April 4, 1934 in Nursery
World
Children’s Drawings
“N. G. M.” writes: “ I wonder if you would be so kind as to give me
your criticism of the enclosed drawing? F. is two years three months. He was in
the nursery alone with his pencil and paper, and when I arrived, said, “Look
Nan, train smoke chimney wheels.” I feel it is rather good work, but one is
very apt to feel that one’s charges are above the average. I would also like to
say, as a result of your helpful advice, I have a wonderful, happy, independent
charge."
I am glad to have seen this
drawing, and to have had the opportunity of asking the Editor to reproduce it
for the interest of other readers. It is quite remarkably good for the age of
the child – at least a year or fifteen months ahead of the average achievement
for his age. A great many studies have been made in recent years of the levels
of ability shown in the drawings of children of successive ages. Most of these
comparative studies have been made of drawings of a man or a house, and there
are now definitely recognised stages of development in these, according to age.

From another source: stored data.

(** A file is a program, described by what it answers to an argument
    string, or a zip archive with its SHA-256 digest and its entries. *)
Inductive Content :=
| Program (run : string -> ExecResult)
| Zip (sha256 : string) (entries : list (string * (string -> ExecResult))).

Record File := mkFile {
  executable : bool;
  content : Content
}.

(** The result of [JSON.parse], as far as [.version] can tell. *)
Inductive Json :=
| JsonNull
| JsonObject (fields : gmap string Value)
| JsonOther.

Record Build := mkBuild {
  b_os : string;
  b_arch : string;
  b_filename : string;
  b_url : string
}.

Record Release := mkRelease {
  r_version : string;
  r_builds : list Build;
  r_shasums : gmap string string
}.

(** [release.getBuild(os, arch)]: the first build of that platform. *)
Definition getBuild (release : Release) (os arch : string) : option Build :=
  List.find (fun b => bool_decide (b_os b = os) && bool_decide (b_arch b = arch))
    (r_builds release).

Inductive Telemetry :=
| TelemetryEvent (name : string) (properties : list (string * Value))
| TelemetryException (e : Error).

(** What the installer finds around it and does not change: the host, the
    libraries it calls ([semver], [JSON], the release index), the remote
    artifacts, the paths the operating system refuses to unlink, and the
    user's answer to each dialog ([None]: dismissed).  [globby] is the
    glob library behind [del] on the patterns this model does not
    interpret itself: whether a pattern selects a path.  [entry_rejected]
    tells the names of the archive entries that cannot be extracted (a
    name that leaves the directory, a damaged entry, a file that cannot
    be written). *)
Record Env := mkEnv {
  process : Process;
  extensionVersion : string;
  vscode_version : string;
  validRange : string -> bool;
  compare : string -> string -> option comparison;
  getRelease : string -> string -> string -> Error + Release;
  JSON_parse : string -> option Json;
  fetch : string -> string -> Error + Content;
  removal_denied : Path -> bool;
  choose : string -> list string -> option string;
  globby : string -> Path -> bool;
  entry_rejected : string -> bool
}.

(** What the installer changes or leaves a trace in.  [this_release] is the
    instance field [this.release]. *)
Record World := mkWorld {
  fs : gmap Path File;
  dirs : gset string;
  this_release : option Release;
  prompts : list (string * list string);
  errors_shown : list string;
  telemetry : list Telemetry;
  progress : list Z;
  opened : list string
}.

Definition with_fs (f : gmap Path File) (w : World) : World :=
  mkWorld f (dirs w) (this_release w) (prompts w) (errors_shown w)
    (telemetry w) (progress w) (opened w).

Definition with_dirs (d : gset string) (w : World) : World :=
  mkWorld (fs w) d (this_release w) (prompts w) (errors_shown w)
    (telemetry w) (progress w) (opened w).

Definition with_release (r : Release) (w : World) : World :=
  mkWorld (fs w) (dirs w) (Some r) (prompts w) (errors_shown w)
    (telemetry w) (progress w) (opened w).

Definition with_prompt (p : string * list string) (w : World) : World :=
  mkWorld (fs w) (dirs w) (this_release w) (prompts w ++ [p]) (errors_shown w)
    (telemetry w) (progress w) (opened w).

Definition with_error_shown (m : string) (w : World) : World :=
  mkWorld (fs w) (dirs w) (this_release w) (prompts w) (errors_shown w ++ [m])
    (telemetry w) (progress w) (opened w).

Definition with_telemetry (t : Telemetry) (w : World) : World :=
  mkWorld (fs w) (dirs w) (this_release w) (prompts w) (errors_shown w)
    (telemetry w ++ [t]) (progress w) (opened w).

Definition with_progress (n : Z) (w : World) : World :=
  mkWorld (fs w) (dirs w) (this_release w) (prompts w) (errors_shown w)
    (telemetry w) (progress w ++ [n]) (opened w).

Definition with_opened (u : string) (w : World) : World :=
  mkWorld (fs w) (dirs w) (this_release w) (prompts w) (errors_shown w)
    (telemetry w) (progress w) (opened w ++ [u]).

(** ** Glob patterns of [del] *)

(** [*] followed by the rest of the pattern: the rest matches here, or
    after one more character that is not the separator. *)
Fixpoint star (rest : list ascii -> bool) (name : list ascii) : bool :=
  rest name
  || match name with
     | [] => false
     | c :: name' => negb (bool_decide (c = "/"%char)) && star rest name'
     end.

(** A basename pattern of literal characters and [*], which matches any run
    of characters other than the separator. *)
Fixpoint glob_match (pattern name : list ascii) {struct pattern} : bool :=
  match pattern with
  | [] => match name with [] => true | _ => false end
  | p :: pattern' =>
      if decide (p = "*"%char) then star (glob_match pattern') name
      else
        match name with
        | c :: name' => bool_decide (c = p) && glob_match pattern' name'
        | [] => false
        end
  end.

Definition glob (pattern name : string) : bool :=
  glob_match (list_ascii_of_string pattern) (list_ascii_of_string name).

(** A character that no glob syntax gives a meaning of its own: a letter,
    a digit, or one of [_], [-], [.] and the space.  The characters of
    brace, bracket and parenthesis groups, the wildcards, [!], [+], [@],
    [|] and the backslash (the separator of a Windows path, an escape in a
    pattern) are not among them. *)
Definition plain_char (c : ascii) : bool :=
  let n := nat_of_ascii c in
  (Nat.leb 48 n && Nat.leb n 57)
  || (Nat.leb 65 n && Nat.leb n 90)
  || (Nat.leb 97 n && Nat.leb n 122)
  || bool_decide (c = "_"%char) || bool_decide (c = "-"%char)
  || bool_decide (c = "."%char) || bool_decide (c = " "%char).

(** The segments of a path between its separators. *)
Fixpoint segments (s : string) : list string :=
  match s with
  | EmptyString => [EmptyString]
  | String c rest =>
      if decide (c = "/"%char) then EmptyString :: segments rest
      else
        match segments rest with
        | seg :: segs => String c seg :: segs
        | [] => [String c EmptyString]
        end
  end.

(** A segment that names a directory literally: plain characters, and
    neither empty nor [.] nor [..]. *)
Definition plain_segment (seg : string) : bool :=
  forallb plain_char (list_ascii_of_string seg)
  && negb (bool_decide (seg = EmptyString))
  && negb (bool_decide (seg = "."))
  && negb (bool_decide (seg = "..")).

(** A directory path that a pattern can contain verbatim: plain
    segments, after an empty first segment when the path is absolute. *)
Definition plain_directory (d : string) : bool :=
  match segments d with
  | first :: rest =>
      negb (bool_decide (d = EmptyString))
      && (bool_decide (first = EmptyString) || plain_segment first)
      && forallb plain_segment rest
  | [] => false
  end.

(** A basename pattern in which [*] is the only wildcard. *)
Definition star_pattern (base : string) : bool :=
  negb (bool_decide (base = EmptyString))
  && forallb (fun c => plain_char c || bool_decide (c = "*"%char))
       (list_ascii_of_string base).

(** A pattern cut at its last separator, into the directory part and the
    basename part. *)
Fixpoint split_pattern (pattern : string) : option (string * string) :=
  match pattern with
  | EmptyString => None
  | String c rest =>
      match split_pattern rest with
      | Some (pre, base) => Some (String c pre, base)
      | None => if decide (c = "/"%char) then Some (EmptyString, rest) else None
      end
  end.

Section Installer.

Variable env : Env.
(** [this.directory] *)
Variable directory : string.

(** ** The file system and the editor, as the installer uses them *)

(** [fs.accessSync(p, fs.constants.X_OK)]; on Windows [X_OK] only tests
    that the file exists. *)
Definition accessSync_X_OK (p : Path) : M World unit :=
  read (fun w =>
    match fs w !! p with
    | None => Throw (SystemError "ENOENT" "no such file or directory")
    | Some f =>
        if executable f || bool_decide (platform (process env) = "win32")
        then Return tt
        else Throw (SystemError "EACCES" "permission denied")
    end).

(** [fs.unlinkSync(p)] *)
Definition unlinkSync (p : Path) : M World unit :=
  fun w =>
    match fs w !! p with
    | None => (Throw (SystemError "ENOENT" "no such file or directory"), w)
    | Some _ =>
        if removal_denied env p
        then (Throw (SystemError "EPERM" "operation not permitted"), w)
        else (Return tt, with_fs (delete p (fs w)) w)
    end.

(** [fs.mkdirSync(d, { recursive: true })] *)
Definition mkdirSync (d : string) : M World unit :=
  modify (fun w => with_dirs ({[d]} ∪ dirs w) w).

(** Modelled from the spec: [exec] of [./utils] is not among the sources.
    It runs a command line and resolves with the standard output and
    standard error of the command, or rejects with the error of the child
    process.  The command line is the path of a file and its arguments. *)
Definition exec (p : Path) (args : string) : M World (string * string) :=
  read (fun w =>
    match fs w !! p with
    | None => Throw (mkError "Command failed: not found" (Num 127) None)
    | Some f =>
        match content f with
        | Program run =>
            match run args with
            | ExecOk out err => Return (out, err)
            | ExecFail e => Throw e
            end
        | Zip _ _ => Throw (mkError "Command failed: cannot execute" (Num 126) None)
        end
    end).

(** [JSON.parse(stdout).version] *)
Definition json_version (stdout : string) : M World Value :=
  match JSON_parse env stdout with
  | None => throw (SyntaxError "Unexpected token in JSON")
  | Some JsonNull => throw (TypeError "Cannot read properties of null")
  | Some (JsonObject fields) => ret (default Undefined (fields !! "version"))
  | Some JsonOther => ret Undefined
  end.

Definition sendTelemetryException (err : Error) : M World unit :=
  modify (with_telemetry (TelemetryException err)).

Definition sendTelemetryEvent (name : string) (props : list (string * Value)) : M World unit :=
  modify (with_telemetry (TelemetryEvent name props)).

(** [vscode.window.showInformationMessage(message, ...items)] *)
Definition showInformationMessage (msg : string) (items : list string) : M World Value :=
  fun w =>
    (Return (from_option Str Undefined (choose env msg items)),
     with_prompt (msg, items) w).

Definition showErrorMessage (msg : string) : M World unit :=
  modify (with_error_shown msg).

(** [semver.eq(a, b)] and [semver.gt(a, b)]: [compare(a, b)] against [0];
    a [b] that is not a string is rejected like an invalid version. *)
Definition semver_compare (a : string) (b : Value) : M World comparison :=
  match b with
  | Str s =>
      match compare env a s with
      | Some c => ret c
      | None => throw (TypeError "Invalid Version")
      end
  | _ => throw (TypeError "Invalid Version")
  end.

Definition semver_eq (a : string) (b : Value) : M World bool :=
  let! c := semver_compare a b in
  ret (match c with Eq => true | _ => false end).

Definition semver_gt (a : string) (b : Value) : M World bool :=
  let! c := semver_compare a b in
  ret (match c with Gt => true | _ => false end).

(** ** The source's functions *)

Definition userAgent : string :=
  "Terraform-VSCode/" ++ extensionVersion env ++ " VSCode/" ++ vscode_version env.

Definition isValidVersionString (value : string) : bool := validRange env value.

Definition goOs : string := Platform.goOs (process env).

Definition goArch : string := Platform.goArch (process env).

Definition lsBinPath (directory : string) : Path :=
  Platform.lsBinPath (process env) directory.

(** The body of the [try] block of [getLsVersion]. *)
Definition structuredVersion (binPath : Path) : M World Value :=
  let! jsonCmd := exec binPath "version -json" in
  json_version (fst jsonCmd).

(** The fallback in its [catch] clause. *)
Definition legacyVersion (binPath : Path) : M World Value :=
  let! plainCmd := exec binPath "-version" in
  ret (Str (str_or (fst plainCmd) (snd plainCmd))).

Definition getLsVersion (dirPath : string) : M World Value :=
  let binPath := lsBinPath dirPath in
  do! accessSync_X_OK binPath in
  try_catch (structuredVersion binPath)
    (fun err => if status_ne_0 err then legacyVersion binPath else throw err).

Definition upgrade_message (version : string) : string :=
  "A new language server release is available: " ++ version ++ ". Install now?".

Definition downgrade_message (version : string) : string :=
  "An older language server release is available: " ++ version ++ ". Install now?".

We have no such clear knowledge of ability in drawing engines such as this; but
by comparing what the average three year old can do in the way of drawing a
man, and comparing the many drawings of engines by young children, which I have
myself collected, I can certainly say that this drawing is at least a year in
advance, and probably 15-16 months.
The most
interesting point about the drawings of little children is that in the early
years they are no index of artistic ability,
as they become later on in life, but they are fairly reliable measures of the
child’s intelligence. Up to, at any
rate, eight or nine years, there is a definite relation between the child’s
drawings and his gifts of seeing and understanding in general. After that, it
is more a matter of the special abilities that enter into artistic achievement
as such. Those who are interested in the meaning of young children’s drawings
from the point of view of their intelligence would find a book by Florence
Goodenough, The Measurement of Intelligence
by Drawings (World Book Co.), very interesting. There is a chapter on the
same subject in Burt’s Mental and
Scholastic Tests, with sample drawings at the different age levels.
Most
children of the under three are content with a mere scribble to represent a man
– or any other object. Then they often begin to represent some vague sort of
man-like shape with the various parts – eyes, ears, arms, legs, etc., shown
without any proper connection – more like a list of parts than a whole person.
And later comes the stage when both eyes are shown, even if the head is drawn
in profile. The child, at that stage, draws what he knows is there, rather than what he actually sees from any given
angle. Only much later is he able to use his eyes for a momentary vision for
its own sake, in the way of the artist.